> **Task**
Once you find the line with "l, Arr m =>" in the data that follows, repeat it and every line after it exactly, through the line with "- revert fs'.".

> **Data supplied**
§

(* ===== verification/JsValue.v ===== *)
(** JavaScript values of type [unknown], as far as the parsers inspect them.

    Numbers are split by what [Number.isInteger], [Number.isFinite] and
    [Number.isSafeInteger] can tell apart; [-0] and [0] are one value, as they are
    for [===], [<] and [JSON.stringify].  An object is the list of its own
    enumerable properties in enumeration order ([Object.keys] order: canonical
    array indices ascending, then the other keys as inserted); [enum_order] puts a
    list of insertions into that order. *)

From S2P Require Export JsString.

Local Open Scope Z_scope.

Inductive jsnum : Type :=
  | NInt (z : Z)                       (** an integral double *)
  | NFrac (m : Z) (e : positive)       (** m / 2^e, finite and not integral *)
  | NNaN
  | NInf (negative : bool).

Inductive jsv : Type :=
  | Undefined
  | Null
  | Bool (b : bool)
  | Num (n : jsnum)
  | Str (s : jsstr)
  | Arr (elements : list jsv)
  | Obj (fields : list (jsstr * jsv)).

#[export] Instance jsnum_eq_dec : EqDecision jsnum.
Proof. solve_decision. Defined.

(** The nested recursion of [jsv], with a hypothesis for every element and field. *)
Section JsvInd.
Context (P : jsv -> Prop)
  (Hundef : P Undefined) (Hnull : P Null) (Hbool : forall b, P (Bool b))
  (Hnum : forall n, P (Num n)) (Hstr : forall s, P (Str s))
  (Harr : forall l, Forall P l -> P (Arr l))
  (Hobj : forall fs, Forall (fun kv => P kv.2) fs -> P (Obj fs)).

Fixpoint jsv_nested_ind (v : jsv) : P v :=
  match v with
  | Undefined => Hundef
  | Null => Hnull
  | Bool b => Hbool b
  | Num n => Hnum n
  | Str s => Hstr s
  | Arr l => Harr l ((fix go (l : list jsv) : Forall P l := match l with
      | [] => Forall_nil_2 _
      | x :: r => Forall_cons_2 _ _ _ (jsv_nested_ind x) (go r) end) l)
  | Obj fs => Hobj fs ((fix go (fs : list (jsstr * jsv)) : Forall (fun kv => P kv.2) fs := match fs with
      | [] => Forall_nil_2 _
      | kv :: r => Forall_cons_2 _ kv r (jsv_nested_ind kv.2) (go r) end) fs)
  end.
End JsvInd.

Fixpoint jsv_eqb (v w : jsv) {struct v} : bool :=
  match v, w with
  | Undefined, Undefined | Null, Null => true
  | Bool a, Bool b => Bool.eqb a b
  | Num a, Num b => bool_decide (a = b)
  | Str a, Str b => str_eqb a b
  | Arr l, Arr m =>
      (fix go l m := match l, m with
       | [], [] => true
       | x :: l', y :: m' => jsv_eqb x y && go l' m'
       | _, _ => false end) l m
  | Obj l, Obj m =>
      (fix go (l m : list (jsstr * jsv)) := match l, m with
       | [], [] => true
       | (k, x) :: l', (k', y) :: m' => str_eqb k k' && jsv_eqb x y && go l' m'
       | _, _ => false end) l m
  | _, _ => false
  end.

Lemma jsv_eqb_eq v w : jsv_eqb v w = true <-> v = w.
Proof.
  revert w. induction v as [| |b|n|s|l IH|fs IH] using jsv_nested_ind; intros w;
    destruct w as [| |b'|n'|s'|l'|fs']; cbn; try (by split).
  - rewrite Bool.eqb_true_iff. naive_solver.
  - rewrite bool_decide_eq_true. naive_solver.
  - unfold str_eqb. rewrite bool_decide_eq_true. naive_solver.
  - revert l'. induction IH as [|x l Hx _ IHl]; intros [|y l']; try (by split).
    rewrite andb_true_iff, Hx, IHl. naive_solver.
  - revert fs'. induction IH as [|[k x] fs Hx _ IHl]; intros [|[k' y] fs']; try (by split).
    rewrite !andb_true_iff, Hx, IHl. unfold str_eqb. rewrite bool_decide_eq_true. naive_solver.
Qed.

#[export] Instance jsv_eq_dec : EqDecision jsv.
Proof.
  refine (fun v w => match jsv_eqb v w as b return jsv_eqb v w = b -> _ with
    | true => fun E => left (proj1 (jsv_eqb_eq v w) E)
    | false => fun E => right _ end eq_refl).
  rewrite <- jsv_eqb_eq. by rewrite E.
Defined.

(** ** Objects *)

(** [obj[key]] for an own property, [undefined] when it is absent. *)
Fixpoint get (fs : list (jsstr * jsv)) (k : jsstr) : jsv :=
  match fs with
  | [] => Undefined
  | (k', v) :: r => if str_eqb k' k then v else get r k
  end.

(** [Object.hasOwn(obj, key)] *)
Definition hasOwn (fs : list (jsstr * jsv)) (k : jsstr) : bool := includes (map fst fs) k.

(** A property key that is a canonical array index (an integer below 2^32 - 1). *)
Definition is_array_index (k : jsstr) : bool :=
  negb (str_eqb k []) && forallb is_digit k &&
  str_eqb (to_base 10 (of_base 10 k)) k && (of_base 10 k <? 4294967295).

Definition index_leb {A} (a b : jsstr * A) : bool := of_base 10 a.1 <=? of_base 10 b.1.

(** Array indices in ascending order, then the rest as inserted. *)
Definition enum_order {A} (fs : list (jsstr * A)) : list (jsstr * A) :=
  sort_by index_leb (filter (fun kv => is_array_index kv.1 = true) fs)
  ++ filter (fun kv => is_array_index kv.1 = false) fs.

Definition Object_keys {A} (fs : list (jsstr * A)) : list jsstr := map fst fs.

Lemma enum_order_elem {A} (fs : list (jsstr * A)) kv : kv ∈ enum_order fs <-> kv ∈ fs.
Proof.
  unfold enum_order. rewrite elem_of_app, sort_by_perm, !list_elem_of_filter.
  destruct (is_array_index kv.1); naive_solver.
Qed.

Lemma filter_all {A} (P : A -> Prop) `{!forall x, Decision (P x)} l : Forall P l -> filter P l = l.
Proof. induction 1 as [|x r Hx _ IH]; [done|]. rewrite filter_cons, decide_True by done. by f_equal. Qed.

Lemma filter_none {A} (P : A -> Prop) `{!forall x, Decision (P x)} l : Forall (fun x => ~ P x) l -> filter P l = [].
Proof. induction 1 as [|x r Hx _ IH]; [done|]. by rewrite filter_cons, decide_False by done. Qed.

Lemma enum_order_idem {A} (fs : list (jsstr * A)) : enum_order (enum_order fs) = enum_order fs.
Proof.
  unfold enum_order at 1.
  set (S := sort_by index_leb (filter (fun kv => is_array_index kv.1 = true) fs)).
  set (R := filter (fun kv => is_array_index kv.1 = false) fs).
  assert (HS : Forall (fun kv => is_array_index kv.1 = true) S).
  { unfold S. rewrite sort_by_perm, Forall_forall. intros kv. rewrite list_elem_of_filter. naive_solver. }
  assert (HR : Forall (fun kv => is_array_index kv.1 = false) R).
  { unfold R. rewrite Forall_forall. intros kv. rewrite list_elem_of_filter. naive_solver. }
  change (enum_order fs) with (S ++ R). rewrite !filter_app.
  rewrite (filter_all _ S HS), (filter_all _ R HR), (filter_none _ R), (filter_none _ S).
  - rewrite app_nil_r. cbn [app]. f_equal. apply sort_by_id. apply sort_by_sorted.
    unfold index_leb. intros a b H. propify. apply Z.leb_le. lia.
  - eapply Forall_impl; [exact HS|]. cbn. congruence.
  - eapply Forall_impl; [exact HR|]. cbn. congruence.
Qed.

(** Keys that are not array indices keep their order. *)
Lemma enum_order_plain {A} (fs : list (jsstr * A)) :
  Forall (fun kv => is_array_index kv.1 = false) fs -> enum_order fs = fs.
Proof.
  intros H. unfold enum_order. rewrite filter_none, filter_all; [done|done|].
  eapply Forall_impl; [exact H|]. cbn. congruence.
Qed.

Lemma enum_order_perm {A} (fs : list (jsstr * A)) : enum_order fs ≡ₚ fs.
Proof.
  unfold enum_order. rewrite sort_by_perm. induction fs as [|kv r IH]; [done|].
  rewrite !filter_cons. destruct (is_array_index kv.1) eqn:E.
  - rewrite decide_True, decide_False by congruence. cbn. by rewrite IH.
  - rewrite decide_False, decide_True by congruence. by rewrite <- Permutation_middle, IH.
Qed.

Lemma get_hasOwn_false fs k : hasOwn fs k = false -> get fs k = Undefined.
Proof.
  unfold hasOwn. rewrite includes_false. induction fs as [|[k' v] r IH]; cbn; [done|].
  rewrite not_elem_of_cons. intros [H1 H2]. unfold str_eqb. rewrite bool_decide_eq_false_2 by congruence. auto.
Qed.

(** [typeof v === 'object' && v !== null && !Array.isArray(v)] with its fields. *)
Definition as_object (v : jsv) : option (list (jsstr * jsv)) :=
  match v with Obj fs => Some fs | _ => None end.

Definition as_array (v : jsv) : option (list jsv) :=
  match v with Arr l => Some l | _ => None end.

Definition as_string (v : jsv) : option jsstr :=
  match v with Str s => Some s | _ => None end.

Definition as_int (v : jsv) : option Z :=
  match v with Num (NInt z) => Some z | _ => None end.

§

> **Expected output**
  | Arr l, Arr m =>
      (fix go l m := match l, m with
       | [], [] => true
       | x :: l', y :: m' => jsv_eqb x y && go l' m'
       | _, _ => false end) l m
  | Obj l, Obj m =>
      (fix go (l m : list (jsstr * jsv)) := match l, m with
       | [], [] => true
       | (k, x) :: l', (k', y) :: m' => str_eqb k k' && jsv_eqb x y && go l' m'
       | _, _ => false end) l m
  | _, _ => false
  end.

Lemma jsv_eqb_eq v w : jsv_eqb v w = true <-> v = w.
Proof.
  revert w. induction v as [| |b|n|s|l IH|fs IH] using jsv_nested_ind; intros w;
    destruct w as [| |b'|n'|s'|l'|fs']; cbn; try (by split).
  - rewrite Bool.eqb_true_iff. naive_solver.
  - rewrite bool_decide_eq_true. naive_solver.
  - unfold str_eqb. rewrite bool_decide_eq_true. naive_solver.
  - revert l'. induction IH as [|x l Hx _ IHl]; intros [|y l']; try (by split).
    rewrite andb_true_iff, Hx, IHl. naive_solver.
  - revert fs'. induction IH as [|[k x] fs Hx _ IHl]; intros [|[k' y] fs']; try (by split).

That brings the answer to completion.